The announcement of the nationwide strike in long-distance and regional transport of Deutsche Bahn with a lead time of less than 24 hours might have been legal.

It didn't come out of the blue either.

Precisely for this reason, the legislature as well as the federal government, as owners of the railway, have to be asked how long they want to stand by and watch that a small but striking union with around 25,000 members can repeatedly take the entire society hostage.

The federal government may have pursued lofty goals with the unified collective bargaining law drawn up in 2015 under the then Federal Labor Minister Nahles.

It also had to react because the labor courts had thrown their established case law overboard a few years earlier.

But in a public service company like Deutsche Bahn, the legal framework for collective bargaining has definitely proven to be unsuitable.

The customers of Deutsche Bahn have long known how to tell.

Obviously, it has not yet reached the owners.

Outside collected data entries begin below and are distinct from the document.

Definition hex_digit (c : Z) : option Z :=
  if (97 <=? c) && (c <=? 102) then Some (c - 87)
  else if (65 <=? c) && (c <=? 70) then Some (c - 55)
  else if (48 <=? c) && (c <=? 57) then Some (c - 48)
  else None.

(** The loop of [mk_utils_hex2int]; [None] is an out-of-bounds read or the
    overflow of [res]. *)
Fixpoint hex2int_loop (hex : bytes) (len i res : Z) : option Z :=
  match hex with
  | [] => None
  | c :: hex' =>
    if negb (c =? 0) && (i <? len) then
      match hex_digit c with
      | Some d => if res * 16 + d <? 2 ^ 31 then hex2int_loop hex' len (i + 1) (res * 16 + d) else None
      | None => Some (-1)
      end
    else if res <? 0 then Some (-1) else Some res
  end.
Definition mk_utils_hex2int (hex : bytes) (len : Z) : option Z := hex2int_loop hex len 0 0.

(** A store into the buffer of [mk_utils_url_decode]. *)
Definition bput (buf : bytes) (i : nat) (c : Z) : option bytes :=
  if (i <? length buf)%nat then Some (<[i := c]> buf) else None.

(** The main loop: [s] holds [uri.data[i .. uri.len)]. The inner [None] is the
    NULL returned on a bad escape. *)
Fixpoint url_decode_loop (s : bytes) (buf : bytes) (buf_idx : nat) : option (option bytes) :=
  match s with
  | [] => buf ← bput buf buf_idx 0; Some (Some buf)
  | c :: s' =>
    match s' with
    | h1 :: h2 :: s'' =>
      if c =? 37 then
        hex ← strncpy [h1; h2; 0] 2;
        hex_result ← mk_utils_hex2int (hex ++ [0]) 2;
        if negb (hex_result =? -1) then
          buf ← bput buf buf_idx (u8 hex_result); url_decode_loop s'' buf (S buf_idx)
        else Some None
      else buf ← bput buf buf_idx c; url_decode_loop s' buf (S buf_idx)
    | _ => buf ← bput buf buf_idx c; url_decode_loop s' buf (S buf_idx)
    end
  end.
Lemma mk_plugin_stage_run_30_witness :
  let e := plugin_env (List.filter acceptable plugins_example) in
  @mk_plugin_stage_run e MK_PLUGIN_STAGE_30 5 None (Some 1%nat) (Some 0%nat) session_world =
    Some (MK_PLUGIN_RET_CONTINUE, session_world).
Proof.
  intros e.
  apply (@mk_plugin_stage_run_30 e 5 None 1 0 mk_request_init session_world MK_PLUGIN_RET_CONTINUE
           session_world eq_refl).
  right. split; [right; now right|].
  exists [1%nat], 2%nat, [], (plugin_example "cgi" MK_PLUGIN_STAGE_30 MK_PLUGIN_RET_CONTINUE).
  eexists. exists session_world. split_and!; try reflexivity.
  eapply decline_cons; [reflexivity..|]. apply decline_nil.
Defined.
(* ===== verification/MkScheduler.v ===== *)
(** * mk_scheduler.c: balancing, the queues of a worker, timeouts

    With the list of sessions of the worker (mk_request.c) and the closing of a
    connection (mk_connection.c), which the scheduler calls. *)
From stdpp Require Import relations.
From S2P Require Import Prelude CString MkMemory MkUtils MkTypes MkToc MkSession MkEpoll MkPlugin.
Local Open Scope Z_scope.

(** ** Balancing: the main thread *)

(** Active connections of a worker, an [unsigned long long]. *)
Definition load (s : sched_list_node) : Z := u64 (sl_accepted_connections s - sl_closed_connections s).

(** The loop of [_next_target] from worker [i]. *)
Fixpoint next_target_loop (l : list sched_list_node) (i target : nat) (cur : Z) : nat * Z :=
  match l with
  | [] => (target, cur)
  | s :: l =>
    let tmp := load s in
    if tmp <? cur then
      if tmp =? 0 then (i, tmp) else next_target_loop l (S i) i tmp
    else next_target_loop l (S i) target cur
  end.

(** [sched_list] has [config->workers] nodes. *)
Definition _next_target (capacity : Z) (sched_list : list sched_list_node) : option Z :=
  match sched_list with
  | [] => None
  | s :: l =>
    let cur := load s in
    if cur =? 0 then Some 0 else
    let '(target, cur) := next_target_loop l 1 0 cur in
    if capacity <=? cur then Some (-1) else Some (Z.of_nat target)
  end.

(** Nodes of the workers as [mk_sched_init] and [mk_sched_register_thread]
    leave them: the connections of the array are all available. *)
Definition sched_connection_init : sched_connection :=
  {| sc_socket := -1; sc_status := MK_SCHEDULER_CONN_AVAILABLE; sc_arrive_time := 0 |}.
(** [mk_request_error], when the virtual host has no page of its own for
    the status, sends the header of that status (with the length of the default
    page, closing the connection), then the page, except to HEAD, and uncorks.
    It returns EXIT_ERROR, and changes nothing else than the response headers
    of the request. *)
Theorem mk_request_error_reply http_status cs sr w c r h page status signature now :
  at_sr w cs sr c r -> error_ready w c r h http_status page status signature now ->
  c_safe_event_write config = MK_FALSE ->
  exists w' c' r', mk_request_error http_status cs sr w = Some (EXIT_ERROR, w') /\
    at_sr w' cs sr c' r' /\ r' = r <| sr_headers := error_headers http_status page (sr_headers r) |> /\
    c' = c <| cs_request_list := <[sr := r']> (cs_request_list c) |> /\
    (let t := w_trace w ++ header_events (w_trace w) (cs_socket c) (header_text status signature now c' r') in
     w_trace w' = t ++ page_events t (cs_socket c) (sr_method r) page ++ [EvCork (cs_socket c) TCP_CORK_OFF]) /\
    w_sched w' = w_sched w /\ header_world w' now.
Proof. apply mk_request_error_run. Qed.

End Responses.

(** *** A request for "/a.html" *)

Definition get_request (uri : string) : session_request :=
  mk_request_init <| sr_method := HTTP_METHOD_GET |> <| sr_protocol := HTTP_PROTOCOL_11 |>
    <| sr_uri := mk_pointer_init uri |> <| sr_uri_processed := mk_pointer_init uri |>
    <| sr_host_conf := Some O |> <| sr_user_home := MK_FALSE |>.
Definition request_session (r : session_request) : client_session :=
  session_example [] 0 <| cs_request_list := [r] |>.
Definition request_world (r : session_request) : world := example_world <| w_sessions := [(1%nat, request_session r)] |>.

Lemma request_world_at r : at_sr (request_world r) 1 0 (request_session r) r.
Proof. split; reflexivity. Qed.

Lemma header_world_example r : header_world (request_world r) (lit "now").
Proof.
  split; [split; done| done | | apply gmt_cache_init_ok].
  change (w_header_time _) with (mk_pointer_init "now"). rewrite mk_pointer_init_lit. apply reads_lit. cbn. lia.
Qed.

(** The response to "/a.html": 5 bytes of HTML. *)
Definition ok_request : session_request :=
  set_headers (fun sh => sh <| sh_status := MK_HTTP_OK |> <| sh_content_length := 5 |> <| sh_real_length := 5 |>
    <| sh_last_modified := 1000 |> <| sh_content_type := {| data := Some (lit "text/html" ++ [13; 10; 0]); len := 11 |} |>)
    (get_request "/a.html").

Lemma ok_request_ready :
  @response_ready example_env (request_world ok_request) (request_session ok_request) ok_request
    (lit "HTTP/1.1 200 OK" ++ [13; 10]) (lit "Server: Monkey") (lit "now").
Proof.
  split; [apply header_world_example | | | | intros _; vm_compute; discriminate | done | done].
  - split; [split; cbn; [lia|intros _; eexists; reflexivity] | split; cbn; lia | done | cbn; lia | cbn; lia].
  - eexists. split; [reflexivity|]. now apply reads_lit.
  - eexists. split; [reflexivity|]. apply (reads_lit (lit "Server: Monkey")). cbn. lia.
Qed.

Lemma mk_header_send_witness :
  exists w', @mk_header_send example_env 5 1 0 (request_world ok_request) = Some (0, w') /\
    w_trace w' = [] ++ @header_events example_env [] 5 (@header_text example_env (lit "HTTP/1.1 200 OK" ++ [13; 10])
      (lit "Server: Monkey") (lit "now") (request_session ok_request) ok_request) /\
    core w' = core (request_world ok_request) /\ header_world w' (lit "now").
Proof.
  apply (@mk_header_send_text example_env 5 1 0 (request_world ok_request)); [apply request_world_at | | reflexivity].
  apply ok_request_ready.
Defined.

Example header_text_example :
  @header_text example_env (lit "HTTP/1.1 200 OK" ++ [13; 10]) (lit "Server: Monkey") (lit "now" ++ [13; 10])
    (request_session ok_request) ok_request =
  lit "HTTP/1.1 200 OK" ++ [13; 10] ++ lit "Server: Monkey" ++ [13; 10] ++ lit "Date: now" ++ [13; 10] ++
  lit "Last-Modified: Thu, 01 Jan 1970 00:16:40 GMT" ++ [13; 10] ++ lit "Connection: Close" ++ [13; 10] ++
  lit "Content-Type: text/html" ++ [13; 10] ++ lit "Content-Length: 5" ++ [13; 10; 13; 10].
Proof. vm_compute. reflexivity. Qed.

Definition sending_request : session_request := ok_request <| sr_bytes_to_send := 5 |> <| sr_bytes_offset := 0 |>.

Lemma mk_http_send_file_witness :
  exists ret w' c' r', @mk_http_send_file example_env 1 0 (request_world sending_request) = Some (ret, w') /\
    at_sr w' 1 0 c' r' /\
    let sent := Z.max 0 5 in
    let left := 5 - sent in
    sr_bytes_to_send r' = left /\ sr_bytes_offset r' = 0 + sent /\
    w_trace w' = [] ++ EvSendFile 5 (sr_fd_file sending_request) 0 5 5 ::
      (if (0 <? 5) && (left =? 0) then [EvCork 5 TCP_CORK_OFF] else []) /\
    ret = (if 5 <? 0 then EXIT_ABORT else i32 left) /\
    (0 <= 5 -> left < 2 ^ 31 -> 0 < ret <-> 0 < left) /\
    (0 <= 5 -> 2 ^ 31 <= left < 2 ^ 32 -> ret < 0).
Proof.
  apply (@mk_http_send_file_progress example_env 1 0 (request_world sending_request) (request_session sending_request)
    sending_request 5); [apply request_world_at | reflexivity | reflexivity | cbn; lia | lia].
Defined.

Definition backward_request : session_request := get_request "/a/../b".
Definition forbidden_page : option mk_pointer :=
  default None (error_page_for MK_CLIENT_FORBIDDEN (sr_uri backward_request) (clit "Monkey")).

Lemma forbidden_ready :
  @error_ready example_env (request_world backward_request) (request_session backward_request) backward_request
    (hd {| h_file := []; h_server_names := []; h_documentroot := mk_pointer_reset; h_host_signature := [];
           h_header_host_signature := mk_pointer_reset; h_error_pages := [] |} (c_hosts (@config example_env)))
    MK_CLIENT_FORBIDDEN forbidden_page (lit "HTTP/1.1 403 Forbidden" ++ [13; 10]) (lit "Server: Monkey") (lit "now").
Proof.
  split.
  - apply header_world_example.
  - reflexivity.
  - apply (reads_lit (lit "Server: Monkey")). cbn. lia.
  - right; right; right. reflexivity.
  - reflexivity.
  - vm_compute. reflexivity.
  - split; [vm_compute; reflexivity|]. eexists. vm_compute. reflexivity.
  - split; cbn; lia.
  - cbn. lia.
  - cbn. lia.
  - reflexivity.
Qed.

Lemma mk_request_error_witness :
  exists w' c' r', @mk_request_error example_env MK_CLIENT_FORBIDDEN 1 0 (request_world backward_request) =
      Some (EXIT_ERROR, w') /\
    at_sr w' 1 0 c' r' /\
    r' = backward_request <| sr_headers := error_headers MK_CLIENT_FORBIDDEN forbidden_page (sr_headers backward_request) |> /\
    c' = request_session backward_request <| cs_request_list := <[0%nat := r']> [backward_request] |> /\
    (let t := [] ++ @header_events example_env [] 5 (@header_text example_env
        (lit "HTTP/1.1 403 Forbidden" ++ [13; 10]) (lit "Server: Monkey") (lit "now") c' r') in
     w_trace w' = t ++ @page_events example_env t 5 HTTP_METHOD_GET forbidden_page ++ [EvCork 5 TCP_CORK_OFF]) /\
    w_sched w' = w_sched example_world /\ header_world w' (lit "now").
Proof.
  apply (@mk_request_error_reply example_env MK_CLIENT_FORBIDDEN 1 0 (request_world backward_request)
    (request_session backward_request) backward_request _ _ _ _ _ (request_world_at _) forbidden_ready eq_refl).
Defined.
(* ===== verification/MkConnection.v ===== *)
(** * mk_connection.c, mk_request.c, mk_http.c, mk_epoll.c: the life of a connection

    The handlers of the events of a socket, reading and answering requests, and
    the event loop of a worker. *)
From S2P Require Import Prelude CString MkString MkMemory MkUtils MkTypes MkToc MkSession MkEpoll MkPlugin MkScheduler MkConfig MkFile MkResponse MkHttp.
Local Open Scope Z_scope.

Section WithEnv.
Context `{env : Env}.

(** ** Ending a request *)

(** The memory it frees is not followed. *)
Definition mk_request_free (sr : session_request) : M unit :=
  if 0 <? sr_fd_file sr then emit (EvClose (sr_fd_file sr)) else mret tt.

Fixpoint free_requests (l : list session_request) : M unit :=
  match l with
  | [] => mret tt
  | sr :: l => mk_request_free sr;; free_requests l
  end.

Definition mk_request_free_list (cs : nat) : M unit :=
  c ← get_cs cs;
  free_requests (cs_request_list c);;
  c ← get_cs cs;
  put_cs cs (c <| cs_request_list := [] |>).

Definition mk_request_premature_close (http_status : Z) (cs : nat) : M unit :=
  c ← get_cs cs;
  (match cs_request_list c with
   | [] => put_cs cs (c <| cs_request_list := [mk_request_init] |>)
   | _ => mret tt
   end);;
  (if 0 <? http_status then
     mod_sr cs 0 (fun r => match sr_host_conf r with None => r <| sr_host_conf := Some O |> | Some _ => r end);;
     _ ← mk_request_error http_status cs 0;
     _ ← mk_plugin_stage_run MK_PLUGIN_STAGE_40 (cs_socket c) None (Some cs) (Some O);
     mret tt
   else mret tt);;
  _ ← mk_plugin_stage_run MK_PLUGIN_STAGE_50 (cs_socket c) None None None;
  mk_session_remove (cs_socket c).

Definition mk_http_request_end (socket : Z) : M Z :=
  sched ← gets w_sched;
  cs ← mk_session_get socket;
  match cs with
  | None => mret (-1)
  | Some cs =>
    c ← get_cs cs;
    let ka := mk_http_keepalive_check c in
    mk_request_free_list cs;;
    if ka <? 0 then mk_session_remove socket;; mret (-1)
    else
      c ← get_cs cs;
      now ← gets w_utime;
      put_cs cs (mk_request_ka_next now c);;
      _ ← mk_epoll_change_mode (sl_epoll_fd sched) socket MK_EPOLL_READ MK_EPOLL_LEVEL_TRIGGERED;
      mret 0
  end.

The parties remain silent about this in their election programs, above all the CSU, which has been the Federal Minister of Transport since 2009.

After all, commuters and other regular train drivers could object that many trains were canceled on Wednesday with an announcement.

Deutsche Bahn is able to achieve similar “poor performance” day in and day out without a striking train driver.

Because despite all the contradicting assurances of various board members, traveling by train in Germany has become a daily Vabanque game.

Anyone planning to arrive without a buffer of at least one hour between their planned arrival and an appointment should familiarize themselves with terms such as "technical fault on the train", "signal fault" or "switch fault" as a precaution.

These “disruptions in operations” are the responsibility of others than the head of the trade union, Weselsky.